Collected data entries:
* * *

(** X11.  With a rate-limit delay that [time.sleep] does not take, the
    first successful page of a poll ends it, whether or not the page
    carries a cursor: the pause after the page raises [ValueError] for a
    negative delay down to -9223372036 seconds and [OverflowError] for a
    delay beyond 9223372036 seconds on either side; the values of the page
    are lost and no pause is taken. *)
Theorem X11_unusable_delay_breaks_poll
    (cfg : Config) (w : World) (latency : Z) (r : Response) (values : list string)
    (cursor : pyval) (rest : list NetEvent) (fuel : nat) :
  RATE_LIMIT_DELAY cfg < 0 \/ sleep_max < RATE_LIMIT_DELAY cfg ->
  feed_page r values cursor ->
  net w = Answer latency r :: rest ->
  exists w' : World,
    Taxii.poll_taxii_server cfg (S fuel) w
    = (Raise (if (RATE_LIMIT_DELAY cfg <? - sleep_max)
                 || (sleep_max <? RATE_LIMIT_DELAY cfg)
              then OverflowError else ValueError), w')
    /\ net w' = rest
    /\ slept w' = slept w.
Proof.
  intros Hdelay Hpage Hnet.
  destruct (feed_page_reads _ _ _ Hpage) as (Hs & taxii_data & Hj & Hiocs & Hcur).
  rewrite poll_taxii_server_unfold. cbn [Taxii.poll_loop]. cbn [truthy]. run.
  rewrite (bind_send_answered _ _ _ _ latency r rest) by exact Hnet.
  rewrite Hs. cbn [negb]. rewrite Hj. run. rewrite Hiocs. run.
  unfold Taxii.rate_limit at 1. rewrite bind_assoc. run.
  unfold bind at 1, time_sleep at 1.
  destruct ((RATE_LIMIT_DELAY cfg <? - sleep_max) || (sleep_max <? RATE_LIMIT_DELAY cfg))
    eqn:Hover.
  - eexists. split; [reflexivity|]. split; reflexivity.
  - apply orb_false_iff in Hover as [_ Hhi]. apply Z.ltb_ge in Hhi.
    replace (RATE_LIMIT_DELAY cfg <? 0) with true by (symmetry; apply Z.ltb_lt; lia).
    eexists. split; [reflexivity|]. split; reflexivity.
Qed.

Lemma X11_unusable_delay_breaks_poll_witness :
  exists w' : World,
    Taxii.poll_taxii_server
      (mkConfig "id" "secret" "https://taxii.test" "user" "password" "feed"
         9223372037) 3
      (mkWorld [last_page; token_reply] [] 0 [] [] [])
    = (Raise OverflowError, w')
    /\ net w' = [token_reply]
    /\ slept w' = [].
Proof.
  apply (X11_unusable_delay_breaks_poll
           (mkConfig "id" "secret" "https://taxii.test" "user" "password" "feed"
              9223372037)
           (mkWorld [last_page; token_reply] [] 0 [] [] []) 1000
           (mkResponse 200 "{...}"
              (Some (PDict [("objects",
                             PList [PDict [("type", PStr "malware"); ("name", PStr "x")];
                                    indicator "[file:hashes.MD5 = '9e107d9d372bb6826bd81d3542a419d6']"])])))
           ["9e107d9d372bb6826bd81d3542a419d6"] PNone [token_reply] 2%nat).
  - right. cbv [sleep_max]; simpl; lia.
  - split; [reflexivity|]. eexists _, _. split; [reflexivity|]. split; [reflexivity|].
    split; [|reflexivity].
    apply (yield_cons _ _ [] ["9e107d9d372bb6826bd81d3542a419d6"]).
    + apply (yields_nothing _ (PStr "malware")); reflexivity.
    + apply (yield_cons _ [] ["9e107d9d372bb6826bd81d3542a419d6"] []); [|constructor].
      apply (yields_value _ "[file:hashes.MD5 = " "9e107d9d372bb6826bd81d3542a419d6']");
        reflexivity.
  - reflexivity.
Defined.

(** The same page with a delay of -1 second: [ValueError]. *)
Example negative_delay_breaks_poll :
  fst (Taxii.poll_taxii_server
         (mkConfig "id" "secret" "https://taxii.test" "user" "password" "feed" (-1)) 3
         (mkWorld [last_page; token_reply] [] 0 [] [] []))
  = Raise ValueError.
Proof. reflexivity. Qed.

(** ** The first script *)

(** X12.  A pattern with none of the three keywords is discarded: the
    transformer prints a warning with the pattern and returns [None],
    raising nothing, also when the pattern holds no quote at all; an
    indicator without a [pattern] counts as one with the empty pattern. *)
Theorem X12_unsupported_pattern_discarded
    (stix_indicator : pyval) (pattern : string) (w : World) :
  py_get_default stix_indicator "pattern" (PStr "") = Ret (PStr pattern) ->
  supported pattern = false ->
  Ingestor.transform_stix_to_ioc stix_indicator w
  = (Ret PNone, printed [Lit "Unsupported STIX pattern: "; Fmt (PStr pattern)] w).
Proof.
  intros Hget Hsup. unfold supported in Hsup.
  apply orb_false_iff in Hsup as [Hsup Hh]. apply orb_false_iff in Hsup as [Hd Hi].
  unfold Ingestor.transform_stix_to_ioc. rewrite Hget. run.
  cbn [py_in]. rewrite Hd. run. rewrite Hi. run. rewrite Hh. run. reflexivity.
Qed.

Lemma X12_unsupported_pattern_discarded_witness :
  Ingestor.transform_stix_to_ioc (PDict [("type", PStr "indicator")]) idle
  = (Ret PNone, printed [Lit "Unsupported STIX pattern: "; Fmt (PStr "")] idle).
Proof.
  apply (X12_unsupported_pattern_discarded (PDict [("type", PStr "indicator")]) "" idle);
    reflexivity.
Defined.

Lemma bind_ret_inv (A B : Type) (m : M A) (k : A -> M B) (w w' : World) (b : B) :
  bind m k w = (Ret b, w') ->
  exists (a : A) (w1 : World), m w = (Ret a, w1) /\ k a w1 = (Ret b, w').
Proof.
  unfold bind. destruct (m w) as [[a | e |] w1]; intros H; try discriminate.
  exists a, w1. split; [reflexivity | exact H].
Qed.

(** What the transformer returns is [None] or a normalized record. *)
Lemma transform_result (stix_indicator : pyval) (w w' : World) (v : pyval) :
  Ingestor.transform_stix_to_ioc stix_indicator w = (Ret v, w') ->
  v = PNone \/ normalized v.
Proof.
  unfold Ingestor.transform_stix_to_ioc, bind, lift, print, ret.
  destruct (py_get_default stix_indicator "pattern" (PStr "")) as [pattern | |];
    try discriminate.
  destruct (py_in "domain-name" pattern) as [[|] | |]; try discriminate.
  { destruct (quoted_value pattern) as [value | |]; try discriminate.
    intros [= <- _]. right. exists "domain", value. auto. }
  destruct (py_in "ipv4-addr" pattern) as [[|] | |]; try discriminate.
  { destruct (quoted_value pattern) as [value | |]; try discriminate.
    intros [= <- _]. right. exists "ipv4", value. auto. }
  destruct (py_in "file:hashes" pattern) as [[|] | |]; try discriminate.
  { destruct (quoted_value pattern) as [value | |]; try discriminate.
    intros [= <- _]. right. exists "sha256", value. auto. }
  intros [= <- _]. left. reflexivity.
Qed.

Lemma collect_block_normalized (objects : list pyval) :
  forall (iocs out : list pyval) (w w' : World),
    Forall normalized iocs ->
    Ingestor.collect_block objects iocs w = (Ret out, w') ->
    Forall normalized out.
Proof.
  induction objects as [|obj objects IH]; intros iocs out w w' Hiocs Hrun;
    cbn [Ingestor.collect_block] in Hrun.
  - injection Hrun as <- _. exact Hiocs.
  - apply bind_ret_inv in Hrun as (ty & w1 & _ & Hrun).
    destruct (py_eq_str ty "indicator"); [|exact (IH _ _ _ _ Hiocs Hrun)].
    apply bind_ret_inv in Hrun as (ioc_data & w2 & Htransform & Hrun).
    destruct (truthy ioc_data) eqn:Ht; [|exact (IH _ _ _ _ Hiocs Hrun)].
    apply (IH _ _ _ _) in Hrun; [exact Hrun|].
    apply Forall_app. split; [exact Hiocs|]. constructor; [|constructor].
    destruct (transform_result _ _ _ _ Htransform) as [-> | Hn]; [discriminate | exact Hn].
Qed.

Lemma collect_blocks_normalized (blocks : list pyval) :
  forall (iocs out : list pyval) (w w' : World),
    Forall normalized iocs ->
    Ingestor.collect_blocks blocks iocs w = (Ret out, w') ->
    Forall normalized out.
Proof.
  induction blocks as [|block blocks IH]; intros iocs out w w' Hiocs Hrun;
    cbn [Ingestor.collect_blocks] in Hrun.
  - injection Hrun as <- _. exact Hiocs.
  - apply bind_ret_inv in Hrun as (_ & w1 & _ & Hrun).
    apply bind_ret_inv in Hrun as (objects & w2 & _ & Hrun).
    apply bind_ret_inv in Hrun as (iocs' & w3 & Hblock & Hrun).
    apply (IH _ _ _ _) in Hrun; [exact Hrun|].
    exact (collect_block_normalized _ _ _ _ _ Hiocs Hblock).
Qed.

Lemma get_stix_objects_normalized
    (collection : string) (stix_objects iocs : list pyval) (w w' : World) :
  Ingestor.get_stix_objects collection stix_objects w = (Ret iocs, w') ->
  Forall normalized iocs.
Proof.
  unfold Ingestor.get_stix_objects. intros Hrun.
  apply bind_ret_inv in Hrun as (_ & w1 & _ & Hrun).
  exact (collect_blocks_normalized _ _ _ _ _ (Forall_nil _) Hrun).
Qed.

(** X13.  Whatever the blocks of the feed hold, every record that
    [get_stix_objects] returns is a normalized record: its type is domain,
    ipv4 or sha256, its action is detect and its source is TAXII Import;
    indicators that the transformer discards leave no trace in the list. *)
Theorem X13_collected_records_are_normalized
    (collection : string) (stix_objects iocs : list pyval) (w w' : World) :
  Ingestor.get_stix_objects collection stix_objects w = (Ret iocs, w') ->
  Forall normalized iocs.
Proof. apply get_stix_objects_normalized. Qed.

* * *

Word for word, output the lines of the data from its first line through the line where "negative delay down" appears, and stop there.

> **TASK ANSWER**:
(** X11.  With a rate-limit delay that [time.sleep] does not take, the
    first successful page of a poll ends it, whether or not the page
    carries a cursor: the pause after the page raises [ValueError] for a
    negative delay down to -9223372036 seconds and [OverflowError] for a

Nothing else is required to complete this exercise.